It looks like this only takes care of packets in the softnet_data queues (or am I missing something). Wouldn't we run into similar issues if the packet were stuck in, for example, TCP OFO socket queue (not sure if anything tries to access skb->dev after that)?
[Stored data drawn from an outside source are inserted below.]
Lemma bid_rows_ok db bids : bids_known db bids -> solutions_ok db (imap bid_row bids).
Proof.
  intros Hk. split.
  - apply NoDup_alt. intros i j x. rewrite !list_lookup_fmap, !list_lookup_imap.
    destruct (bids !! i), (bids !! j); try done. cbn. intros [= <-] [= E]. lia.
  - intros r (i & b & _ & ->)%bid_rows_elem. cbn [dbs_orders bid_row]. rewrite <-list_fmap_compose.
    rewrite (list_fmap_ext _ fst); [apply NoDup_fst_map_to_list|done].
  - intros r o terms (i & b & Hb & ->)%bid_rows_elem Ho Ht. cbn [dbs_orders bid_row] in Ho.
    apply list_elem_of_fmap in Ho as ([uid to] & -> & Hin%elem_of_map_to_list).
    apply (Hk b uid to terms); [by eapply list_elem_of_lookup_2|done|done].
Qed.

Section attribution.
Context (arrange : list SolutionRow -> list SolutionRow) (Harrange : forall rows, arrange rows ≡ₚ rows).

(** C15 (refinement): a settlement is attributed to the solution it executed.  The bids of
    an auction are saved; the autopilot observes a transaction with the trades of the
    solution behind a winning bid, all filled as the driver's constructors demand.
    Whatever order the database returns its rows in, the settlement is recorded with
    that bid's position as solution uid, in that auction, with each trade accounted
    for, provided that no other winning bid of the solver executes the same orders in
    the same amounts and that the settlement is at most six hours of blocks older
    than the auction. *)
Theorem settlement_attributed auction_id db db' bids i b s settled auction chain :
  auction_fresh auction_id db -> bids_known db bids ->
  persistence_save_solutions auction_id bids db = Some db' ->
  bids !! i = Some b -> bid_is_winner b = true -> bs_solver (bid_solution b) = tr_solver settled ->
  bid_of s b -> sol_trades s <> [] -> NoDup (Trade_uid <$> sol_trades s) -> Forall trade_exact (sol_trades s) ->
  Forall2 (observed s) (sol_trades s) (tr_trades settled) ->
  (forall j b', bids !! j = Some b' -> bid_is_winner b' = true -> bs_solver (bid_solution b') = tr_solver settled ->
     keys_of_orders (dbs_orders (bid_row j b')) = keys_of_orders (dbs_orders (bid_row i b)) -> j = i) ->
  0 <= sa_block auction -> sa_block auction + max_settlement_age chain < 2 ^ 64 ->
  tr_block settled <= sa_block auction + max_settlement_age chain ->
  Settlement_new settled (Ok auction) (fetch_solver_winning_solutions arrange auction_id (tr_solver settled) db') chain
  = Ok (mkSettlement (tr_gas settled) (tr_gas_price settled) (tr_block settled) (tr_solver settled) (Z.of_nat i)
          auction ((fun trade => SettledTrade_new trade auction (tr_timestamp settled)) <$> tr_trades settled)).
Proof.
  intros Hfresh Hknown Hsave Hb Hwin Hsolver Hbid Hne Hnd Hex Hobs Huniq Hb0 Hfit Hage.
  unfold persistence_save_solutions in Hsave. destruct (_ <=? _); [|done].
  destruct (fetch_winning_saved auction_id db db' _ arrange (tr_solver settled) Hfresh (bid_rows_ok db bids Hknown)
    Harrange Hsave) as (fetched & -> & Hsel). destruct Hsel as (_ & Hfrom & Hto).
  unfold Settlement_new. cbn [map_err ok_or result_bind].
  rewrite Z.mod_small by (pose proof (max_settlement_age_nonneg chain); lia).
  rewrite (proj2 (Z.ltb_ge _ _)) by done.
  pose proof (bid_keys s b i (tr_trades settled) Hbid Hnd Hobs Hex) as Hkeys.
  assert (Hin : exists r, r ∈ fetched /\ same_solution (bid_row i b) r).
  { apply Hto; [apply bid_rows_elem; eauto| |].
    - cbn. by rewrite Hsolver, Z.eqb_refl, Hwin.
    - intros Hnil. rewrite Hnil in Hkeys. destruct Hobs as [|t d ts ds]; [done|]. unfold keys_of_trades in Hkeys.
      cbn in Hkeys. set_solver. }
  pose proof (find_winning_spec fetched (tr_trades settled)) as Hfind.
  destruct (find_winning_solution_uid fetched (tr_trades settled)) as [u|].
  - destruct Hfind as (r & Hr & <- & Hrk). cbn [ok_or result_bind]. do 2 f_equal.
    apply Hfrom in Hr as (r' & Hr' & Hq & Hu & _ & Ho). apply bid_rows_elem in Hr' as (j & b' & Hb' & ->).
    rewrite Hu. cbn [dbs_uid bid_row]. f_equal. apply andb_true_iff in Hq as [Hs Hw]. cbn in Hs, Hw.
    apply (Huniq j b' Hb' Hw); [by apply Z.eqb_eq|]. by rewrite <-(keys_of_orders_perm _ _ Ho), <-Hrk, Hkeys.
  - destruct Hin as (r & Hr & _ & _ & Ho). destruct (Hfind r Hr).
    by rewrite (keys_of_orders_perm _ _ Ho), Hkeys.
Qed.
End attribution.

(** ** The auction of a settlement *)
Lemma result_map_Ok {E A B} (f : A -> result E B) l k :
  result_map f l = Ok k <-> Forall2 (fun x y => f x = Ok y) l k.
Proof.
  revert k. induction l as [|x l IH]; intros k; cbn [result_map].
  { split; [intros [= <-]; constructor|by intros ->%Forall2_nil_inv_l]. }
  split.
  - intros H. apply result_bind_Ok in H as (y & Hy & H). apply result_bind_Ok in H as (ys & Hys%IH & H).
    injection H as <-. by constructor.
  - intros (y & ys & Hy & Hys%IH & ->)%Forall2_cons_inv_l. rewrite Hy. cbn [result_bind]. by rewrite Hys.
Qed.

Lemma foldl_insert_lookup {V} (l : list (Z * V)) (m : gmap Z V) k :
  NoDup l.*1 ->
  foldl (fun m o => <[o.1 := o.2]> m) m l !! k = match (list_to_map l : gmap Z V) !! k with Some v => Some v | None => m !! k end.
Proof.
  revert m. induction l as [|[k' v] l IH]; intros m Hnd; cbn [foldl list_to_map foldr].
  { by rewrite lookup_empty. }
  rewrite fmap_cons in Hnd. apply NoDup_cons in Hnd as [Hk Hnd]. rewrite IH by done. cbn [fst snd uncurry].
  destruct (decide (k' = k)) as [->|Hne].
  - rewrite lookup_insert_eq. rewrite (not_elem_of_list_to_map_1 l k Hk). by rewrite lookup_insert_eq.
  - rewrite !lookup_insert_ne by done. done.
Qed.

Lemma result_map_fmap {E E' A B} (g : A -> result E B) (h : E -> E') l k :
  g <$> l = Ok <$> k -> result_map (fun x => map_err h (g x)) l = Ok k.
Proof.
  revert k. induction l as [|x l IH]; intros [|y k] H; try done. rewrite !fmap_cons in H. injection H as Hx H.
  cbn [result_map]. rewrite Hx. cbn [map_err result_bind]. by rewrite (IH k H).
Qed.

Lemma order_policies_fst auction_id fee_policies quotes o r :
  order_policies auction_id fee_policies quotes o = Ok r -> r.1 = o.
Proof. unfold order_policies. intros H. by apply result_bind_Ok in H as (ps & _ & [= <-]). Qed.

(** The orders of the auction that were settled, with their policies. *)
Lemma get_auction_orders q auction_id trades auction :
  get_auction q auction_id trades = Ok auction ->
  exists uids fee_policies quotes,
    aq_order_uids q = Some (Some uids) /\
    let relevant : gset Z := list_to_set (et_uid <$> filter (fun t => et_uid t ∈ (list_to_set uids : gset Z)) trades) in
    aq_fee_policies q ((fun o => (auction_id, o)) <$> elements relevant) = Some fee_policies /\
    aq_quotes q ((fun e => e.1.2) <$> filter (fun e => has_price_improvement e.2 = true) (map_to_list fee_policies))
      = Some quotes /\
    forall o, if decide (o ∈ relevant)
              then exists ps, order_policies auction_id fee_policies quotes o = Ok (o, ps) /\
                              sa_orders auction !! o = Some ps
              else sa_orders auction !! o = None.
Proof.
  unfold get_auction. intros H. do 4 apply result_bind_Ok in H as (? & _ & H).
  apply result_bind_Ok in H as (o1 & Ho1%ok_or_Ok & H). apply result_bind_Ok in H as (uids & Huids%ok_or_Ok & H).
  cbv zeta in H. set (relevant := list_to_set _) in H.
  apply result_bind_Ok in H as (fps & Hfps%ok_or_Ok & H). apply result_bind_Ok in H as (quotes & Hq%ok_or_Ok & H).
  apply result_bind_Ok in H as (orders & Hor & H). do 3 apply result_bind_Ok in H as (? & _ & H).
  injection H as <-. cbn [sa_orders]. exists uids, fps, quotes. split; [by rewrite Ho1, Huids|]. cbv zeta.
  fold relevant. split_and!; [done|done|]. intros o. apply result_map_Ok in Hor.
  assert (Hfst : orders.*1 = elements relevant).
  { clear -Hor. induction Hor as [|x y l k Hy _ IH]; [done|]. rewrite fmap_cons, IH. f_equal.
    by eapply order_policies_fst. }
  rewrite foldl_insert_lookup by (rewrite Hfst; apply NoDup_elements).
  case_decide as Ho.
  - apply elem_of_elements, list_elem_of_lookup in Ho as [i Hi].
    destruct (Forall2_lookup_l _ _ _ _ _ Hor Hi) as ([o' ps] & Hl & Hps).
    apply order_policies_fst in Hps as Ho'. cbn in Ho'. subst o'. exists ps. split; [done|].
    rewrite (elem_of_list_to_map_1 orders o ps); [done|rewrite Hfst; apply NoDup_elements|].
    by eapply list_elem_of_lookup_2.
  - rewrite (not_elem_of_list_to_map_1 orders o); [apply lookup_empty|]. rewrite Hfst. by rewrite elem_of_elements.
Qed.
Or perhaps some other queue which may later try to dereference skb->dev. 
 

It seems to me that the only way to be absolutely sure that there is no reference on this net_device would be to have the drivers dev_hold() before earch netif_rx/netif_rx_ni/netif_receive_skb; and then later have __kfree_skb() do a dev_put().

Of course, this approach has a number of issues:
- 2 extra operations per packet
- Anything holding onto an SKB can prevent a net_device from deregistering/freeing
- requires skbs to have a valid dev before they can be freed (or we simply null check this field in __kfree_skb())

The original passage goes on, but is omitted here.